[Data extracted from a collection]
-------
(* ===== verification/MapAreaSpec.v ===== *)
(** * Mapping and unmapping areas: correctness

    Proved against the [PageTable] interface.  [pt_grow] says what an operation
    that adds mappings may change: it takes new frames from the allocator,
    writes only page-table frames and new frames, and keeps every frame it had. *)

From S2P Require Import Prelude Address PhysMem IdAlloc FrameAlloc PageTable MemorySet.

(** ** Views of an area *)

Definition area_pages (a : MapArea) : list Z := range_elems (vpn_range a).

Definition area_frames (a : MapArea) : list Z := (map_to_list (data_frames a)).*2.

(** The frame page [v] of area [a] is mapped to. *)
Definition area_target (a : MapArea) (v : Z) : option Z :=
  match map_type a with
  | Identical => Some v
  | Framed => data_frames a !! v
  | Linear off => Some (wrap64 (as_isize v + off))
  end.

Definition owns (s : KMem) (l : list Z) : Prop := ∀ p, p ∈ l → fa_owned (km_fa s) p.

Section grow.
Context {T : Type} `{!PageTable T}.

Record pt_grow (s : KMem) (t : T) (D : list Z) (new : list Z) (s' : KMem) (t' : T) (D' : list Z) : Prop := {
  pg_grows : grows s new s';
  pg_frames : pt_frames t' ++ D' ≡ₚ (pt_frames t ++ D) ++ new;
  pg_sub : pt_frames t ⊆ pt_frames t';
  pg_subD : D ⊆ D';
  pg_tables : ∀ p, p ∈ pt_frames t' → p ∈ pt_frames t ∨ p ∈ new;
  pg_token : pt_token t' = pt_token t;
  pg_ok : pt_ok (km_mem s') t';
  pg_same : same_outside (λ p, p ∈ pt_frames t ∨ p ∈ new) (km_mem s) (km_mem s');
}.

Lemma pt_grow_refl s t D : fa_wf (km_fa s) → pt_ok (km_mem s) t → pt_grow s t D [] s t D.
Proof.
  intros. split; try done; eauto using grows_refl, same_outside_refl. by rewrite app_nil_r.
Qed.

Lemma pt_grow_trans s t D n1 s1 t1 D1 n2 s2 t2 D2 :
  pt_grow s t D n1 s1 t1 D1 → pt_grow s1 t1 D1 n2 s2 t2 D2 →
  pt_grow s t D (n1 ++ n2) s2 t2 D2.
Proof.
  intros [G1 F1 S1 SD1 B1 K1 O1 M1] [G2 F2 S2 SD2 B2 K2 O2 M2]. split.
  - by eapply grows_trans.
  - by rewrite F2, F1, app_assoc.
  - set_solver.
  - set_solver.
  - set_solver.
  - congruence.
  - done.
  - eapply same_outside_trans; [done..| |]; set_solver.
Qed.

Lemma pt_grow_owns s t D new s' t' D' :
  pt_grow s t D new s' t' D' → owns s (pt_frames t ++ D) → owns s' (pt_frames t' ++ D').
Proof.
  intros [G F _ _ _ _ _ _] Ho p Hp. apply (gr_owned _ _ _ G). rewrite F in Hp.
  apply elem_of_app in Hp as [Hp|Hp]; auto.
Qed.

Lemma pt_grow_nodup s t D new s' t' D' :
  pt_grow s t D new s' t' D' → owns s (pt_frames t ++ D) → NoDup (pt_frames t ++ D) →
  NoDup (pt_frames t' ++ D').
Proof.
  intros [G F _ _ _ _ _ _] Ho Hnd. rewrite F. apply NoDup_app. split_and!; [done| |apply G].
  intros p Hp Hn. apply (gr_fresh _ _ _ G p Hn). by apply Ho.
Qed.

(** Frames that were in use and are not page tables keep their contents. *)
Lemma pt_grow_keep s t D new s' t' D' p x :
  pt_grow s t D new s' t' D' → p ∉ pt_frames t →
  fa_owned (km_fa s) p → x / 4096 = p → km_mem s' x = km_mem s x.
Proof.
  intros [G F _ _ _ _ _ M] Hp Hown Hx. apply M. rewrite Hx.
  intros [?|Hn]; [done|]. by apply (gr_fresh _ _ _ G p Hn).
Qed.

Lemma pt_grow_not_table s t D new s' t' D' p :
  pt_grow s t D new s' t' D' → p ∉ pt_frames t → fa_owned (km_fa s) p → p ∉ pt_frames t'.
Proof.
  intros [G _ _ _ B _ _ _] Hp Hown [?|Hn]%B; [done|]. by apply (gr_fresh _ _ _ G p Hn).
Qed.

(** ** [map_one] *)

(** Mapping a page needs a target that is a physical page. *)
Definition target_ok (a : MapArea) (v : Z) : Prop :=
  match map_type a with
  | Identical => True
  | Framed => data_frames a !! v = None
  | Linear off => is_ppn (wrap64 (as_isize v + off))
  end.

Definition same_attrs (a a' : MapArea) : Prop :=
  vpn_range a' = vpn_range a ∧ map_type a' = map_type a ∧ map_perm a' = map_perm a.

(** The frames of [a] within a larger collection [D] of data frames. *)
Record map_post (s : KMem) (t : T) (a : MapArea) (vs : list Z) (new : list Z)
    (s' : KMem) (t' : T) (a' : MapArea) : Prop := {
  mp_attrs : same_attrs a a';
  mp_grow : pt_grow s t (area_frames a) new s' t' (area_frames a');
  mp_len : (length new <= 3 * length vs)%nat;
  mp_frames : ∀ v, v ∉ vs → data_frames a' !! v = data_frames a !! v;
  mp_dom : map_type a = Framed ∨ data_frames a' = data_frames a;
  mp_target : ∀ v, v ∈ vs → ∃ ppn, area_target a' v = Some ppn ∧ is_ppn ppn ∧
    pt_lookup (km_mem s') t' v = Some (pte_make ppn (map_perm a)) ∧
    (map_type a = Framed → ppn ∈ new ∧ ppn ∉ pt_frames t' ∧ ∀ x, x / 4096 = ppn → km_mem s' x = 0);
  mp_other : ∀ v, is_vpn v → v ∉ vs → pt_lookup (km_mem s') t' v = pt_lookup (km_mem s) t v;
}.

Lemma area_frames_insert a v p :
  data_frames a !! v = None →
  area_frames (with_frames a (<[v := p]> (data_frames a))) ≡ₚ p :: area_frames a.
Proof. intros Hv. unfold area_frames. simpl. by rewrite map_to_list_insert. Qed.

(** [pt_map], with the area's frames held fixed. *)
Lemma pt_map_grow s t D v ppn perm :
  pt_ok (km_mem s) t → fa_wf (km_fa s) → owns s (pt_frames t) →
  is_vpn v → is_ppn ppn → is_perm perm →
  cwp (pt_lookup (km_mem s) t v = None ∧ 2 <= fa_free (km_fa s)) (pt_map t v ppn perm) s (λ t' s',
    pt_lookup (km_mem s) t v = None ∧ ∃ new,
    pt_grow s t D new s' t' D ∧ (length new <= 2)%nat ∧
    (∀ v', is_vpn v' → pt_lookup (km_mem s') t' v' =
       if decide (v' = v) then Some (pte_make ppn perm) else pt_lookup (km_mem s) t v')).
Proof.
  intros Hok Hfa Ho Hv Hp Hperm. eapply cwp_mono; [by apply pt_map_spec|done|].
  intros t' s' (Hn&new&G&Hl&Hf&Ht&Hok'&Hsame&Hlook). split; [done|]. exists new. split; [|done]. split; try done.
  - rewrite Hf. solve_Permutation.
  - rewrite Hf. set_solver.
  - rewrite Hf. set_solver.
  - eapply same_outside_mono; [done|]. rewrite Hf. set_solver.
Qed.

Lemma pt_grow_owns_pt s t D new s' t' D' :
  pt_grow s t D new s' t' D' → owns s (pt_frames t) → owns s' (pt_frames t').
Proof.
  intros [G _ _ _ B _ _ _] Ho p Hp. apply (gr_owned _ _ _ G).
  destruct (B p Hp); auto.
Qed.

(** Allocating a data frame leaves the tables alone. *)
Lemma alloc_grow s t D p s' :
  alloc_post s p s' → pt_ok (km_mem s) t → owns s (pt_frames t) →
  pt_grow s t D [p] s' t (p :: D) ∧
  (∀ v, is_vpn v → pt_lookup (km_mem s') t v = pt_lookup (km_mem s) t v).
Proof.
  intros Hpost Hok Ho. pose proof (grows_alloc _ _ _ Hpost) as G.
  destruct Hpost as (_&Hno&_&_&_&Hout&_).
  destruct (pt_frame (km_mem s) (km_mem s') t) as [Hok' Hl]; [done| |].
  { intros x Hx. apply Hout. intros ->. by apply Hno, Ho. }
  split; [|done]. split; try done; try set_solver.
  - solve_Permutation.
  - eapply same_outside_mono; [done|]. set_solver.
Qed.

Lemma pt_grow_perm s t D new s' t' D1 D2 :
  D1 ≡ₚ D2 → pt_grow s t D new s' t' D1 → pt_grow s t D new s' t' D2.
Proof.
  intros HD [????????]. split; try done; [by rewrite <- HD|].
  intros x Hx. rewrite <- HD. auto.
Qed.

(** What [map_one] needs in order not to panic. *)
Definition map_one_can (s : KMem) (t : T) (v : Z) : Prop := pt_lookup (km_mem s) t v = None ∧ 3 <= fa_free (km_fa s).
-------
(What to work on) Among the entries above, the lines between the ones containing "p ∉ pt_frames t'." and "(** ** [map_one] *)", inclusive, are to be transcribed exactly. No other line is to be given.

(Response area)
  pt_grow s t D new s' t' D' → p ∉ pt_frames t → fa_owned (km_fa s) p → p ∉ pt_frames t'.
Proof.
  intros [G _ _ _ B _ _ _] Hp Hown [?|Hn]%B; [done|]. by apply (gr_fresh _ _ _ G p Hn).
Qed.

(** ** [map_one] *)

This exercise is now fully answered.